As many of you, we believe that the future of Ethereum is rollup-centric, however, developer documentation and resources around rollups are yet to be improved.
With this proposal, we want to make it easier for 1) L3 developers using Arbitrum Orbit 2) dApp developers building on Arbitrum and 3) auditors to leverage the Arbitrum stack.
The website will start as a fork of evm.codes (NextJS + React). The team will extend the UI with the following components
An overview of L1 and the supported rollups (starting out with Arbitrum). For each supported rollup, there would be a succinct description providing information about:
- The type of the rollup, the latency of data availability (how much time it takes for the sequencer(s) to post L2 data on L1) and the finality
- Does it have a modified EVM and if yes, a brief description of the modified components
- Does it have modified RPC endpoints and if yes, a brief description of them
- Does it support a native L1 ↔ L2
The view will focus on any changes to the EVM opcodes of the Rollup, compared to the original L1 EVM. Changes include opcode not being supported or its gas being changed.
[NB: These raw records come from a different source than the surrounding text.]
Lemma render_loop_spec (samplesPerFrame framesPerBurst : Z) :
  forall (fuel : nat) (v : render_vars SineGenerator) (w : world D) out w',
    loop fuel samplesPerFrame framesPerBurst v w = (out, w') ->
    exists evs,
      w_trace w' = w_trace w ++ evs
      /\ forallb is_write evs = true
      /\ same_stream (w_engine w) (w_engine w')
      /\ render_result NDEBUG out evs.
Proof.
  induction fuel as [|fuel IH]; intros v w out w' Hrun.
  { simpl in Hrun. inversion Hrun; subst out w'. exists [].
    split; [now rewrite app_nil_r|]. split; [reflexivity|].
    split; [apply same_stream_refl|]. intros _; reflexivity. }
  rewrite render_loop_eq in Hrun.
  pose proof (same_stream_after_read w) as Hsame.
  destruct (requestStop_ (w_engine (after_read controller w))).
  { inversion Hrun; subst out w'. exists [].
    split; [simpl; now rewrite app_nil_r|]. split; [reflexivity|].
    split; [exact Hsame|]. intros _; reflexivity. }
  pose proof (render_body_eq samplesPerFrame framesPerBurst v (after_read controller w)) as Hb.
  cbv zeta in Hb.
  destruct (AAudioStream_write api _ framesPerBurst 100000000 (w_dev (after_read controller w)))
    as [r d].
  rewrite Hb in Hrun. clear Hb.
  pose proof (same_stream_after_read (after_read controller w)) as Hsame2.
  destruct (NDEBUG || (0 <? r)) eqn:Hok.
  - apply IH in Hrun. destruct Hrun as (evs & Htr & Hwr & Hs & Hres).
    rewrite extend_trace in Htr. simpl w_trace in Htr.
    rewrite <- app_assoc in Htr.
    eexists; split; [exact Htr|]. split; [simpl; exact Hwr|].
    split.
    { eapply same_stream_trans; [exact Hsame|].
      eapply same_stream_trans; [exact Hsame2|exact Hs]. }
    destruct out as [v1|[| |]]; simpl in *.
    + intros Hnd. rewrite Hnd in Hok. simpl in Hok. rewrite Hok. auto.
    + destruct Hres as (Hnd & pre & b & n & t & r' & Hevs & Hr' & Hpre).
      split; [exact Hnd|].
      eexists (_ :: pre), b, n, t, r'. rewrite Hevs.
      split; [reflexivity|]. split; [exact Hr'|].
      simpl. rewrite Hnd in Hok. simpl in Hok. now rewrite Hok.
    + exact Hres.
    + intros Hnd. rewrite Hnd in Hok. simpl in Hok. rewrite Hok. auto.
  - inversion Hrun; subst out w'. eexists; split; [reflexivity|].
    split; [reflexivity|]. split.
    { eapply same_stream_trans; [exact Hsame|exact Hsame2]. }
    simpl. apply orb_false_iff in Hok. destruct Hok as [Hnd Hr].
    split; [exact Hnd|].
    eexists [], _, _, _, r. repeat split. lia.
Qed.
(** The pass with the same inputs and the button left alone. *)
Lemma run_pass_unpressed_eq (i : inputs) (s : session_state) :
  run_pass (unpressed i) s =
    match usable_key i with
    | None =>
        (Halt, initialised s, top_events ++ [st_error missing_key_message])
    | Some k =>
        match client_outcome k with
        | (Done model, lc) =>
            let s1 := submitted i (initialised s) in
            let shown := top_events ++ lc ++ form_events ++ [st_columns] in
            match col1 i s1 with
            | (Done r, _, l1) =>
                (Done tt, s1,
                 shown ++ l1 ++
                 match fst r with
                 | None => []
                 | Some _ =>
                     if String.eqb (w_name i) "" then [] else gate_events
                 end ++ footer_events)
            | (Halt, _, l1) => (Halt, s1, shown ++ l1)
            | (Throw e, _, l1) => (Throw e, s1, shown ++ l1)
            end
        | (Halt, lc) => (Halt, initialised s, top_events ++ lc)
        | (Throw e, lc) => (Throw e, initialised s, top_events ++ lc)
        end
    end.
Proof.
  rewrite run_pass_eq.
  change (usable_key (unpressed i)) with (usable_key i).
  destruct (usable_key i) as [k|]; [|reflexivity].
  destruct (client_outcome k) as [[model| |e] lc]; reflexivity.
Qed.

(** C7.  Lines 157-162: when the pass calls the remote model and the call
    raises, the exception is caught on the spot.  The pass renders
    everything the same pass renders with the button left alone, then the
    spinner, the error message and the disclaimer, and runs on to the
    footer; it leaves the same store as without the button; the model is
    called exactly once. *)
Theorem remote_failure_is_local (i : inputs) (s : session_state) (e : exn) :
  let r := run_pass i s in
  remote_calls (trace r) <> [] ->
  (forall m, new_GenerativeModel "gemini-pro" = Ok m ->
             generate_content m (form_prompt i) = Raise e) ->
  exists pre,
    trace (run_pass (unpressed i) s) = pre ++ footer_events /\
    trace r =
      pre ++
      [ st_spinner "Analyzing X-ray...";
        called (c_generate_content (form_prompt i));
        st_error ("Error generating analysis: " +:+ str e) ] ++
      disclaimer_events ++ footer_events /\
    ending r = Done tt /\
    store r = store (run_pass (unpressed i) s) /\
    remote_calls (trace r) = [form_prompt i].
Proof.
  cbv zeta. intros Hcalled Hfails.
  rewrite run_pass_unpressed_eq. unfold ending, store, trace in *.
  revert Hcalled.
  pass_cases i; gate_cases i; intros Hcalled;
    rewrite ?remote_calls_app in Hcalled; cbn in Hcalled;
    try (exfalso; apply Hcalled; reflexivity);
    rewrite (Hfails _ eq_refl) in Hgenerate; try discriminate Hgenerate.
  injection Hgenerate as <-.
  eexists. split; [|split; [|split; [|split]]];
    [ | | reflexivity | reflexivity | ].
  - rewrite !List.app_assoc. reflexivity.
  - rewrite <- !List.app_assoc. reflexivity.
  - rewrite !remote_calls_app. reflexivity.
Qed.

End RemoteFailure.

Lemma remote_failure_is_local_witness :
  let r := @run_pass demo.cv demo.ai_unavailable demo.visit empty_session in
  let quiet :=
    @run_pass demo.cv demo.ai_unavailable (unpressed demo.visit)
      empty_session in
  remote_calls (trace r) <> [] /\
  ending r = Done tt /\
  store r = store quiet /\
  remote_calls (trace r) = [form_prompt demo.visit].
Proof.
  cbv zeta.
  destruct (@remote_failure_is_local demo.cv demo.ai_unavailable demo.visit
              empty_session (Exn "503 Service Unavailable"))
    as (pre & _ & _ & H3 & H4 & H5).
  - vm_compute. discriminate.
  - intros m _. reflexivity.
  - split; [vm_compute; discriminate|]. split; [exact H3|].
    split; [exact H4|exact H5].
Defined.

(** ** Written text *)

Lemma written_app (l1 l2 : list event) :
  written (l1 ++ l2) = written l1 ++ written l2.
Proof.
  induction l1 as [|e l1 IH]; [reflexivity|].
  destruct e; simpl; try exact IH. now rewrite IH.
Qed.

(** ** The prompt *)

Lemma join_comma_joined (items : list string) :
  join items = comma_joined items.
Proof.
  unfold join. induction items as [|x [|y rest] IH]; [reflexivity..|].
  change (String.concat ", " (x :: y :: rest))
    with (x +:+ ", " +:+ String.concat ", " (y :: rest)).
  rewrite IH. reflexivity.
Qed.

(** C5.  Lines 137-155: for every patient record with its fields present
    and every list of focus areas, the empty one included, building the
    prompt succeeds and yields exactly the lay-out of the fixed lines: name,
    age, gender, medical history written out with ", " between its items,
    complaints, previous treatments, smoking status, the focus areas written
    out with ", " between them (nothing after "Focus Areas: " for the empty
    list) and the three instruction bullets.  Evaluating it in the script
    leaves the store alone and renders nothing. *)
Theorem prompt_is_formatted_record
    (p_name : string) (p_age : Z) (p_gender : string)
    (p_medical_history : list string)
    (p_complaints p_treatments p_smoking : string)
    (visit : option date) (focus_areas : list string) (s : session_state) :
  let d := {| name := Some p_name;
              age := Some p_age;
              gender := Some p_gender;
              medical_history := Some p_medical_history;
              dental_complaints := Some p_complaints;
              previous_treatments := Some p_treatments;
              smoking := Some p_smoking;
              last_dental_visit := visit |} in
  let p := layout (prompt_lines p_name p_age p_gender p_medical_history
                     p_complaints p_treatments p_smoking focus_areas) in
  build_prompt d focus_areas = Ok p /\
  lift (build_prompt d focus_areas) s = (Done p, s, []) /\
  Some ("- Medical History: " +:+ comma_joined p_medical_history)
    ∈ prompt_lines p_name p_age p_gender p_medical_history
        p_complaints p_treatments p_smoking focus_areas /\
  Some ("Focus Areas: " +:+ comma_joined focus_areas)
    ∈ prompt_lines p_name p_age p_gender p_medical_history
        p_complaints p_treatments p_smoking focus_areas /\
  (focus_areas = [] ->
   Some "Focus Areas: "
     ∈ prompt_lines p_name p_age p_gender p_medical_history
         p_complaints p_treatments p_smoking focus_areas) /\
  (forall x y rest,
     focus_areas = x :: y :: rest ->
     join focus_areas = x +:+ ", " +:+ join (y :: rest)).
Proof.
  cbv zeta.
  assert (H : build_prompt
                {| name := Some p_name;
                   age := Some p_age;
                   gender := Some p_gender;
                   medical_history := Some p_medical_history;
                   dental_complaints := Some p_complaints;
                   previous_treatments := Some p_treatments;
                   smoking := Some p_smoking;
                   last_dental_visit := visit |} focus_areas =
              Ok (layout (prompt_lines p_name p_age p_gender
                            p_medical_history p_complaints p_treatments
                            p_smoking focus_areas))).
  { unfold build_prompt, getitem, prompt_template.
    cbn [name age gender medical_history dental_complaints
         previous_treatments smoking].
    rewrite !join_comma_joined. reflexivity. }
  split; [exact H|]. split; [rewrite H; reflexivity|].
  split; [|split; [|split]].
  - unfold prompt_lines. do 7 apply list_elem_of_further.
    apply list_elem_of_here.
  - unfold prompt_lines. do 12 apply list_elem_of_further.
    apply list_elem_of_here.
  - intros ->. unfold prompt_lines. do 12 apply list_elem_of_further.
    apply list_elem_of_here.
  - intros x y rest ->. reflexivity.
Qed.

Lemma prompt_is_formatted_record_witness :
  build_prompt
    {| name := Some "John Doe";
       age := Some 30;
       gender := Some "Male";
       medical_history := Some ["Diabetes"; "Hypertension"];
       dental_complaints := Some "Tooth pain";
       previous_treatments := Some "None";
       smoking := Some "Non-smoker";
       last_dental_visit := None |}
    ["Cavity Detection"; "Bone Density"; "Wisdom Teeth"] =
  Ok "
                    Please analyze this dental X-ray image with the following context:

                    Patient Information:
                    - Name: John Doe
                    - Age: 30
                    - Gender: Male
                    - Medical History: Diabetes, Hypertension
                    - Current Complaints: Tooth pain
                    - Previous Treatments: None
                    - Smoking Status: Non-smoker

                    Focus Areas: Cavity Detection, Bone Density, Wisdom Teeth

                    Provide:
                    1. Identified abnormalities
                    2. Potential diagnosis
                    3. Recommendations
                    " /\
  build_prompt demo.record [] =
    Ok (layout (prompt_lines "John Doe" 30 "Male" ["None"] "Tooth pain"
                  "None" "Non-smoker" [])) /\
  join ["Cavity Detection"; "Bone Density"; "Wisdom Teeth"] =
    "Cavity Detection, Bone Density, Wisdom Teeth".
Proof.
  destruct (prompt_is_formatted_record "John Doe" 30 "Male"
              ["Diabetes"; "Hypertension"] "Tooth pain" "None" "Non-smoker"
              None ["Cavity Detection"; "Bone Density"; "Wisdom Teeth"]
              empty_session) as (H1 & _ & _ & _ & _ & H6).
  destruct (prompt_is_formatted_record "John Doe" 30 "Male" ["None"]
              "Tooth pain" "None" "Non-smoker" (Some (Date 2024 1 15)) []
              empty_session) as (H1' & _).
  split; [exact H1|]. split; [exact H1'|].
  rewrite (H6 _ _ _ eq_refl). reflexivity.
Defined.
- The view will differentiate between “native” to Ethereum L1 precompiles and “system” precompiles introduced by the Rollup. Information on whether all expected precompiles (native) are supported and whether there are changes to the gas schedules (many of the zkEVMs either do not support precompiles or have their gas costs modified).
- A list of all additional “system” precompiles and contracts will be documented. Many rollups (including Arbitrum) introduce peripheral system contracts such as the ArbOS Precompiles
Rollups usually introduce native L1 ↔ L2 messaging. In this section, we will outline the properties of the messaging, such as latency for delivery and gas costs (for both L1 → L2 and L2 → L1 directions).
Steps to Implement
LimeChain will leverage its in-house team to build the website. The current specs require 2 full-time front-end developers, 1 UX/UI designer and a blockchain developer to research and outline the content for the website.
The website is yet to be named/branded. We’re currently leaning towards “rollup.codes”.
The development of this website (incl. the content for Arbitrum) will take 4-6 weeks with the aforementioned team. Starting date would be set once the community sentiment and scope are clear.
The website will be extended to provide information not only on Arbitrum but the rest of the rollups in the ecosystem.
The team will prioritise support for new rollups based on community interest and activity.
Users will be able to provide their smart contracts to a scanner that will provide information on the compatibility of the code with various supported rollups.
The requested funding for this proposal is 15,000 ARB tokens. This funding will partially cover the development cost. However, what’s more important for us is the support from the Arbitrum DAO and the community.
Feedback on the scope and features is deeply appreciated!